The Covent-Garden Journal noted that "The Executioner behaved very unskilfully", and that this executioner was "said [...] to be one who had never practised the trade before".

=== Genuine Letters that Pass'd between Miss Blandy and Miss Jeffries ===
In April 1752, another pamphlet entitled Genuine Letters that Pass'd between Miss Blandy and Miss Jeffries, Before and After Conviction was published, detailing the prison letter correspondence between Jeffries and Blandy. Jeffries was held in Chelmsford jail, during which time she apparently had frequent written correspondence with Mary Blandy, who had been charged with murdering her father, over the course of three months. The nature of these letters as genuine is open to question as letter-writing between women as well as between prisoners was extremely unusual, and because other records show Blandy and Jeffries to be highly dissimilar in character, with no other sources by them purporting their friendship. This alleged correspondence took place before and after Jeffries's conviction, and was published after their respective executions.
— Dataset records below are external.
(** What comes before the last run of digits in each alternative. *)
Definition front (k : shape) : regex :=
  match k with
  | Grouped =>
      Seq (Range 1 3 re_d)
        (Seq (Star (Seq (Chr ".") (Times 3 re_d))) (Chr ","))
  | Decimal => Seq (Plus re_d) (Chr ",")
  | Integer => Eps
  end.

Definition front_text (k : shape) (u : str) : Prop :=
  match k with
  | Grouped =>
      exists h gs, DIGITS h /\ length h <= 3 /\ Forall triple gs /\
                   u = h ++ concat gs ++ ","
  | Decimal => exists a, DIGITS a /\ u = a ++ ","
  | Integer => u = []
  end.

Definition re_triple : regex := Seq (Chr ".") (Times 3 re_d).

Definition prefix_of (w s : str) : Prop := exists post, s = w ++ post.

(** No text of any of the three shapes starts [s]. *)
Definition no_number_at (s : str) : Prop :=
  forall k w, prefix_of w s -> ~ has_shape k w.

(** [w] starts [s], has a shape that no shape of higher priority can
    replace at that place, and is the longest text of its shape there. *)
Definition best_at (s w : str) : Prop :=
  prefix_of w s /\
  exists k,
    has_shape k w /\
    (forall k' w', priority k' < priority k -> prefix_of w' s ->
                   ~ has_shape k' w') /\
    (forall w', prefix_of w' s -> has_shape k w' -> length w' <= length w).

(** The specification of the search: the result is empty when no
    position of the text starts a number, and otherwise it is the best
    match at the first position that starts one. *)
Definition first_number (text result : str) : Prop :=
  (result = [] /\ forall pre s, text = pre ++ s -> no_number_at s) \/
  (exists pre post,
     text = pre ++ result ++ post /\
     (forall p1 p2, pre = p1 ++ p2 -> p2 <> [] ->
                    no_number_at (p2 ++ result ++ post)) /\
     best_at (result ++ post) result).

(** The fallback of [pick_quantity_from_row]. *)
Definition search_quantity (joined : str) : str :=
  match re_search QTY_RE joined with
  | Some m => group joined m
  | None => ""
  end.
Lemma handle_message_foldl (st : TrackerState) (xml_message : string) :
  exists pts,
    handle_message max_points target st xml_message
    = foldl (store_point max_points) st pts /\
    Forall in_range pts.
Proof.
  unfold handle_message.
  destruct (parse_gps_data target xml_message) as [pts|] eqn:Hparse.
  - exists pts. split; [|eapply parse_gps_data_in_range; eassumption].
    destruct pts; [reflexivity|]. apply store_gps_data_foldl.
  - exists []. split; [reflexivity|constructor].
Qed.

(** What [store_point] keeps, the handling of any number of messages
    keeps. *)
Lemma handle_messages_keep (P : TrackerState -> Prop) (msgs : list string)
    (st : TrackerState) :
  (forall st p, in_range p -> P st -> P (store_point max_points st p)) ->
  P st -> P (foldl (handle_message max_points target) st msgs).
Proof.
  intros Hstep. revert st. induction msgs as [|msg msgs IH]; intros st Hst;
    [exact Hst|].
  simpl. apply IH.
  destruct (handle_message_foldl st msg) as (pts & -> & Hpts).
  clear IH. revert st Hst. induction Hpts as [|p pts Hp _ IHpts]; intros st Hst;
    [exact Hst|].
  simpl. apply IHpts, Hstep; assumption.
Qed.

Lemma listen_keeps (P : TrackerState -> Prop) (fuel : nat)
    (received : list recv_result) (buffer : string) (st : TrackerState)
    (st' : TrackerState) (buffer' : string) :
  (forall st p, in_range p -> P st -> P (store_point max_points st p)) ->
  P st ->
  listen max_points target fuel received buffer st = Some (st', buffer') ->
  P st'.
Proof.
  intros Hstep. revert buffer st.
  induction received as [|[data| |] received IH]; intros buffer st Hst; simpl.
  - intros Heq. injection Heq as <- <-. exact Hst.
  - destruct (String.eqb data ""); [intros Heq; injection Heq as <- <-; exact Hst|].
    destruct (Framer.feed fuel buffer data) as [[msgs rest]|]; [|discriminate].
    apply IH, handle_messages_keep; assumption.
  - apply IH, Hst.
  - intros Heq. injection Heq as <- <-. exact Hst.
Qed.

Lemma listen_more_fuel (fuel fuel' : nat) (received : list recv_result)
    (buffer : string) (st : TrackerState) r :
  listen max_points target fuel received buffer st = Some r ->
  (fuel <= fuel')%nat ->
  listen max_points target fuel' received buffer st = Some r.
Proof.
  intros Hrun Hle. revert buffer st Hrun.
  induction received as [|[data| |] received IH]; intros buffer st; simpl;
    try (intros Hrun; exact Hrun).
  - destruct (String.eqb data ""); [intros Hrun; exact Hrun|].
    unfold Framer.feed.
    destruct (Framer.process_buffer fuel (buffer +:+ data)) as [[msgs rest]|]
      eqn:Hfeed; [|discriminate].
    rewrite (process_buffer_more_fuel fuel fuel' _ _ Hfeed Hle). apply IH.
  - apply IH.
Qed.

End ListenFacts.

(** X18: a tracker that loads any rows at start-up (cap at least 1) and
    then runs the receive loop over any sequence of reads still has, when
    the loop is left, a non-empty history of at most the cap for every
    sender it knows, ending with that sender's latest position, and the
    same senders in [gps_data] and [latest_positions]. *)
Theorem tracker_lifecycle_invariant `{PyRuntime} (max_points : Z)
    (target : option string) (rows : list Row) (fuel : nat)
    (received : list recv_result) (st' : TrackerState) (buffer' : string) :
  1 <= max_points ->
  listen max_points target fuel received ""
    (load_historical_data max_points empty_state rows)
  = Some (st', buffer') ->
  store_inv max_points st' /\ same_senders st'.
Proof.
  intros Hmax Hrun. split.
  - eapply (listen_keeps max_points target (store_inv max_points));
      [| |exact Hrun].
    + intros st p _. apply store_point_inv, Hmax.
    + apply load_rows_inv; [exact Hmax|apply empty_state_inv].
  - eapply (listen_keeps max_points target same_senders); [| |exact Hrun].
    + intros st p _. apply store_point_same_senders.
    + apply load_rows_same_senders; [exact Hmax|].
      intros s. simpl. rewrite !lookup_empty.
      split; intros [? ?]; discriminate.
Qed.

Lemma tracker_lifecycle_invariant_witness :
  exists st' buffer',
    @listen Sample.runtime 2 None 4
      [Received Sample.xml_collection; TimedOut; Received Sample.xml_anonymous]
      "" (load_historical_data 2 empty_state Fixture.rows)
    = Some (st', buffer') /\
    store_inv 2 st' /\ same_senders st'.
Proof.
  eexists _, _. split; [reflexivity|].
  eapply (@tracker_lifecycle_invariant Sample.runtime 2 None Fixture.rows 4
            [Received Sample.xml_collection; TimedOut;
             Received Sample.xml_anonymous]);
    [lia|reflexivity].
Defined.

(** X19: the receive loop only ever adds records with [lat] in
    [-90, 90] and [lng] in [-180, 180]: a store that holds only such
    records holds only such records when the loop is left. *)
Theorem listen_keeps_coordinates_in_range `{PyRuntime} (max_points : Z)
    (target : option string) (fuel : nat) (received : list recv_result)
    (buffer : string) (st st' : TrackerState) (buffer' : string) :
  all_in_range st ->
  listen max_points target fuel received buffer st = Some (st', buffer') ->
  all_in_range st'.
Proof.
  intros Hst Hrun.
  eapply (listen_keeps max_points target all_in_range); [|exact Hst|exact Hrun].
  intros st0 p Hp Hst0. apply store_point_in_range; assumption.
Qed.

Lemma empty_state_in_range : all_in_range empty_state.
Proof.
  split.
  - intros s h p Hs. simpl in Hs. rewrite lookup_empty in Hs. discriminate.
  - intros s p Hs. simpl in Hs. rewrite lookup_empty in Hs. discriminate.
Qed.

Lemma listen_keeps_coordinates_in_range_witness :
  exists st' buffer',
    @listen Sample.runtime 2 None 4
      [Received Sample.xml_collection; Received Sample.xml_anonymous]
      "" empty_state
    = Some (st', buffer') /\
    all_in_range st'.
Proof.
  eexists _, _. split; [reflexivity|].
  eapply (@listen_keeps_coordinates_in_range Sample.runtime 2 None 4
            [Received Sample.xml_collection; Received Sample.xml_anonymous]
            "" empty_state _ _ empty_state_in_range).
  reflexivity.
Defined.

Lemma string_app_nonempty (s t : string) :
  s <> ""%string -> String.eqb (s +:+ t) "" = false.
Proof. intros Hs. destruct s; [contradiction|reflexivity]. Qed.

(** X20: on the decoded texts of the reads: when the loop is left after
    a read whose text is [data1] and a read whose text is [data2], both
    non-empty, followed by others, it is left in the same state, with the
    same buffer, after one read whose text is [data1] followed by [data2]
    and then the same others.  (Each read is decoded on its own: the text
    of the joined bytes is the joined texts only when the cut does not
    fall inside a multi-byte character.) *)
Theorem listen_chunks `{PyRuntime} (max_points : Z) (target : option string)
    (fuel : nat) (data1 data2 : string) (received : list recv_result)
    (buffer : string) (st : TrackerState) (r : TrackerState * string) :
  data1 <> ""%string -> data2 <> ""%string ->
  listen max_points target fuel
    (Received data1 :: Received data2 :: received) buffer st = Some r ->
  listen max_points target (fuel + fuel)
    (Received (data1 +:+ data2) :: received) buffer st = Some r.
Proof.
  intros Hd1 Hd2. cbn [listen].
  apply String.eqb_neq in Hd2 as Hd2'. rewrite Hd2'.
  apply String.eqb_neq in Hd1 as Hd1'. rewrite Hd1'.
  rewrite (string_app_nonempty data1 data2 Hd1).
  destruct (Framer.feed fuel buffer data1) as [[msgs1 rest1]|] eqn:Hfeed1;
    [|discriminate].
  destruct (Framer.feed fuel rest1 data2) as [[msgs2 rest2]|] eqn:Hfeed2;
    [|discriminate].
  unfold Framer.feed in *. rewrite <- string_app_assoc.
  rewrite (process_buffer_app fuel fuel _ data2 _ _ _ _ Hfeed1 Hfeed2).
  rewrite foldl_app. intros Hrun.
  apply (listen_more_fuel max_points target fuel); [exact Hrun|lia].
Qed.
Lemma burn_missing_input env videoPath subtitlePath out w :
  exists_in (fs w) videoPath = false \/ exists_in (fs w) subtitlePath = false ->
  burnSubtitlesIntoVideo env videoPath subtitlePath out w =
  (logged BurnStarted w, inl (missing_input_error (fs w) videoPath subtitlePath)).
Proof.
  intros H. unfold burnSubtitlesIntoVideo, bind, emit, existsSync, throw,
    missing_input_error, logged. cbn [fs trace].
  destruct (exists_in (fs w) videoPath); cbn [negb fs]; [|reflexivity].
  destruct H as [H|H]; [discriminate|]. rewrite H. reflexivity.
Qed.

Lemma soft_missing_input env videoPath subtitlePath out language w :
  exists_in (fs w) videoPath = false \/ exists_in (fs w) subtitlePath = false ->
  addSoftSubtitles env videoPath subtitlePath out language w =
  (logged SoftStarted w, inl (missing_input_error (fs w) videoPath subtitlePath)).
Proof.
  intros H. unfold addSoftSubtitles, bind, emit, existsSync, throw,
    missing_input_error, logged. cbn [fs trace].
  destruct (exists_in (fs w) videoPath); cbn [negb fs]; [|reflexivity].
  destruct H as [H|H]; [discriminate|]. rewrite H. reflexivity.
Qed.

(** C8, against the statement of the specification: with the source video
    missing, the hard branch does not stop at the error of the first check;
    it goes on to start the soft strategy and to attempt the copy, and the
    error it ends with is the one of the copy. *)
Lemma missing_input_is_retried : ~ missing_input_fails_without_retry.
Proof.
  intros H.
  destruct (H (sample_env true) sample_video (js "out/v1_subtitles.srt")
              (js "out/v1_with_subtitles.mp4") ∅ empty_world (or_introl eq_refl))
    as (w' & e & Hrun & _ & Htrace).
  vm_compute in Hrun. injection Hrun as <- _.
  vm_compute in Htrace. discriminate.
Qed.
(** ** Exactly one player is the creator *)

Lemma count_map_eq (l l' : list player) :
  map isCreator l' = map isCreator l ->
  length (List.filter isCreator l') = length (List.filter isCreator l).
Proof.
  revert l'. induction l as [|x l IH]; intros [|y l'] H; simpl in *; try done.
  injection H as Hxy Hl. rewrite Hxy. destruct (isCreator x); simpl; rewrite (IH l' Hl); done.
Qed.

Lemma count_app (l : list player) x :
  length (List.filter isCreator (l ++ [x])%list) =
  (length (List.filter isCreator l) + if isCreator x then 1 else 0)%nat.
Proof.
  induction l as [|y l IH]; simpl.
  - destruct (isCreator x); reflexivity.
  - destruct (isCreator y); simpl; rewrite IH; reflexivity.
Qed.

Lemma count_delete (l : list player) i x :
  l !! i = Some x ->
  (length (List.filter isCreator (delete i l)) + if isCreator x then 1 else 0)%nat =
  length (List.filter isCreator l).
Proof.
  revert i. induction l as [|y l IH]; intros [|i] H; simpl in H; try discriminate.
  - injection H as <-. simpl. destruct (isCreator y); simpl; lia.
  - simpl. change (list_delete i l) with (delete i l).
    specialize (IH i H). destruct (isCreator y); simpl; lia.
Qed.

Lemma dropPlayer_creators r i p m r' rep :
  length (List.filter isCreator r.(players)) = 1%nat ->
  r.(players) !! i = Some p ->
  dropPlayer r i p m = (Some r', rep) ->
  length (List.filter isCreator r'.(players)) = 1%nat.
Proof.
  intros Hc Hp Hd. destruct (dropPlayer_roster _ _ _ _ _ _ Hd) as [Hpl Hne].
  rewrite Hpl in Hne |- *. pose proof (count_delete _ _ _ Hp) as Hdel.
  destruct (delete i (players r)) as [|x l] eqn:Edel; [done|].
  destruct (isCreator p) eqn:Hpc.
  - rewrite Hc in Hdel. simpl in Hdel |- *.
    destruct (isCreator x); simpl in Hdel; [lia|]. lia.
  - rewrite Hc in Hdel. lia.
Qed.

Lemma step_creators r o r' rep :
  creator_count r = 1%nat -> step r o = (Some r', rep) -> creator_count r' = 1%nat.
Proof.
  unfold creator_count. intros Hc Hs.
  destruct o; cbn [step] in Hs; unfold keep in Hs.
  - destruct (joinRoom r _ _ _) eqn:E; injection Hs as <- _.
    destruct (joinRoom_roster _ _ _ _ _ _ E) as [-> | [-> _]]; [done|].
    rewrite count_app. simpl. lia.
  - destruct (rejoinRoom r _ _ _) eqn:E; injection Hs as <- _.
    rewrite <- Hc. apply count_map_eq. eapply rejoinRoom_map; eauto.
  - destruct (placeBid r _ _) eqn:E; injection Hs as <- _.
    rewrite <- Hc. apply count_map_eq. eapply placeBid_map; eauto.
  - destruct (packCards r _) eqn:E; injection Hs as <- _.
    rewrite <- Hc. apply count_map_eq. eapply packCards_map; eauto.
  - destruct (resetPool r _) eqn:E; injection Hs as <- _.
    rewrite <- Hc. apply count_map_eq. eapply resetPool_map; eauto.
  - destruct (declareWinner r _ _) eqn:E; injection Hs as <- _.
    rewrite <- Hc. apply count_map_eq. eapply declareWinner_map; eauto.
  - destruct (removePlayer r _ _) eqn:E; injection Hs as <- _.
    destruct (removePlayer_roster _ _ _ _ _ E) as [-> | (ti & pt & _ & _ & Hti & Htc & _ & _ & ->)];
      [done|].
    pose proof (count_delete _ _ _ Hti) as Hd. rewrite Htc in Hd. lia.
  - destruct (changeTurn r _ _) eqn:E; injection Hs as <- _.
    rewrite <- Hc. apply count_map_eq. eapply changeTurn_map; eauto.
  - destruct (leaveRoom_roster _ _ _ _ Hs) as [-> | (i & p & Hp & Hd)]; [done|].
    eapply dropPlayer_creators; eauto.
  - destruct (disconnectTimeout_roster _ _ _ _ _ Hs) as [-> | (i & p & Hp & Hd)]; [done|].
    eapply dropPlayer_creators; eauto.
Qed.

(** ** Player names stay distinct, ignoring case *)

Lemma step_names r o r' rep :
  NoDup (lower_names r) -> step r o = (Some r', rep) -> NoDup (lower_names r').
Proof.
  unfold lower_names. set (g := fun p : player => toLowerCase p.(name)). intros Hn Hs.
  assert (Hmap : forall r1 r2, map g r2.(players) = map g r1.(players) ->
                   NoDup (map g r1.(players)) -> NoDup (map g r2.(players)))
    by (intros r1 r2 E; rewrite E; done).
  destruct o; cbn [step] in Hs; unfold keep in Hs.
  - destruct (joinRoom r _ _ _) eqn:E; injection Hs as <- _.
    destruct (joinRoom_roster _ _ _ _ _ _ E) as [-> | [-> Hex]]; [done|].
    rewrite map_app. apply NoDup_app. split; [done|]. split; [|apply NoDup_singleton].
    intros x Hx Hx'. apply list_elem_of_singleton in Hx'. subst x.
    apply list_elem_of_In, in_map_iff in Hx as (q & Hq & Hin).
    assert (Hex' : existsb (fun p => String.eqb (toLowerCase p.(name)) (toLowerCase playerName)) (players r) = true).
    { apply existsb_exists. exists q. split; [exact Hin|]. apply String.eqb_eq. exact Hq. }
    congruence.
  - destruct (rejoinRoom r _ _ _) eqn:E; injection Hs as <- _.
    eapply Hmap; [eapply rejoinRoom_map; eauto | done].
  - destruct (placeBid r _ _) eqn:E; injection Hs as <- _.
    eapply Hmap; [eapply placeBid_map; eauto | done].
  - destruct (packCards r _) eqn:E; injection Hs as <- _.
    eapply Hmap; [eapply packCards_map; eauto | done].
  - destruct (resetPool r _) eqn:E; injection Hs as <- _.
    eapply Hmap; [eapply resetPool_map; eauto | done].
  - destruct (declareWinner r _ _) eqn:E; injection Hs as <- _.
    eapply Hmap; [eapply declareWinner_map; eauto | done].
  - destruct (removePlayer r _ _) eqn:E; injection Hs as <- _.
    destruct (removePlayer_roster _ _ _ _ _ E) as [-> | (ti & _ & _ & _ & _ & _ & _ & _ & ->)];
      [done|].
    rewrite map_delete. apply NoDup_delete_sub. done.
  - destruct (changeTurn r _ _) eqn:E; injection Hs as <- _.
    eapply Hmap; [eapply changeTurn_map; eauto | done].
  - destruct (leaveRoom_roster _ _ _ _ Hs) as [-> | (i & p & Hp & Hd)]; [done|].
    destruct (dropPlayer_roster _ _ _ _ _ _ Hd) as [-> _].
    rewrite map_dropped by reflexivity. rewrite map_delete. apply NoDup_delete_sub. done.
  - destruct (disconnectTimeout_roster _ _ _ _ _ Hs) as [-> | (i & p & Hp & Hd)]; [done|].
    destruct (dropPlayer_roster _ _ _ _ _ _ Hd) as [-> _].
    rewrite map_dropped by reflexivity. rewrite map_delete. apply NoDup_delete_sub. done.
Qed.
Lemma alter_as_insert `{Countable K} {R} (f : R → R) (m : gmap K R) k r :
  m !! k = Some r → alter f k m = <[k := f r]> m.
Proof.
  intros Hk. apply map_eq. intros j. destruct (decide (j = k)) as [->|Hj].
  - by rewrite lookup_alter_eq, lookup_insert_eq, Hk.
  - by rewrite lookup_alter_ne, lookup_insert_ne.
Qed.

(** ** [ORDER BY ... LIMIT 1] *)
Section first_by.
Context {A : Type} (le : A → A → bool).

Fixpoint first_by (l : list A) : option A :=
  match l with
  | [] => None
  | x :: l' =>
    match first_by l' with
    | None => Some x
    | Some y => if le x y then Some x else Some y
    end
  end.

Lemma first_by_elem l x : first_by l = Some x → x ∈ l.
Proof.
  revert x. induction l as [|y l IH]; intros x; [done|]. cbn.
  destruct (first_by l) as [z|].
  - destruct (le y z); intros [= ->]; [left|right]. by apply IH.
  - intros [= ->]. left.
Qed.

Lemma first_by_none l : first_by l = None ↔ l = [].
Proof.
  destruct l as [|x l]; [done|]. cbn.
  destruct (first_by l) as [y|]; [destruct (le x y)|]; done.
Qed.

Context (le_trans : ∀ x y z, le x y = true → le y z = true → le x z = true).
Context (le_total : ∀ x y, le x y = true ∨ le y x = true).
In the letters, Blandy remarked that Jeffries's case was "so much like my own," and as such expressed a desire that they "may correspond, and mutually comfort and support one another." Jeffries wrote back that "I never till now experienced what it was to have a Friend to unburthen one’s Mind to". They told each other of their life stories and their crimes, and discussed their choices of books, servants and gardener. The pair imaginatively wrote of when they may be set free. Jeffries wrote of "the Happiness I shall enjoy in the Company and Conversation of a Person I have so great a Value for." She named the fantasy of when they would live together as "my Paradise". Blandy planned how they may live together after release, writing:

I have a delightful Spot in my Eye, far from any Road or Bustle, which if you approve of, we will bid adieu to the World, and retire to, where with a well chosen Library, and a few select Friends, we may wear away an easy, innocent and agreeable Life here, and with less Interruption prepare for a better hereafter.

In the correspondence, this "paradise" was dashed when Blandy was convicted of her murder and following this Jeffries confessed to Blandy that she had murdered her uncle.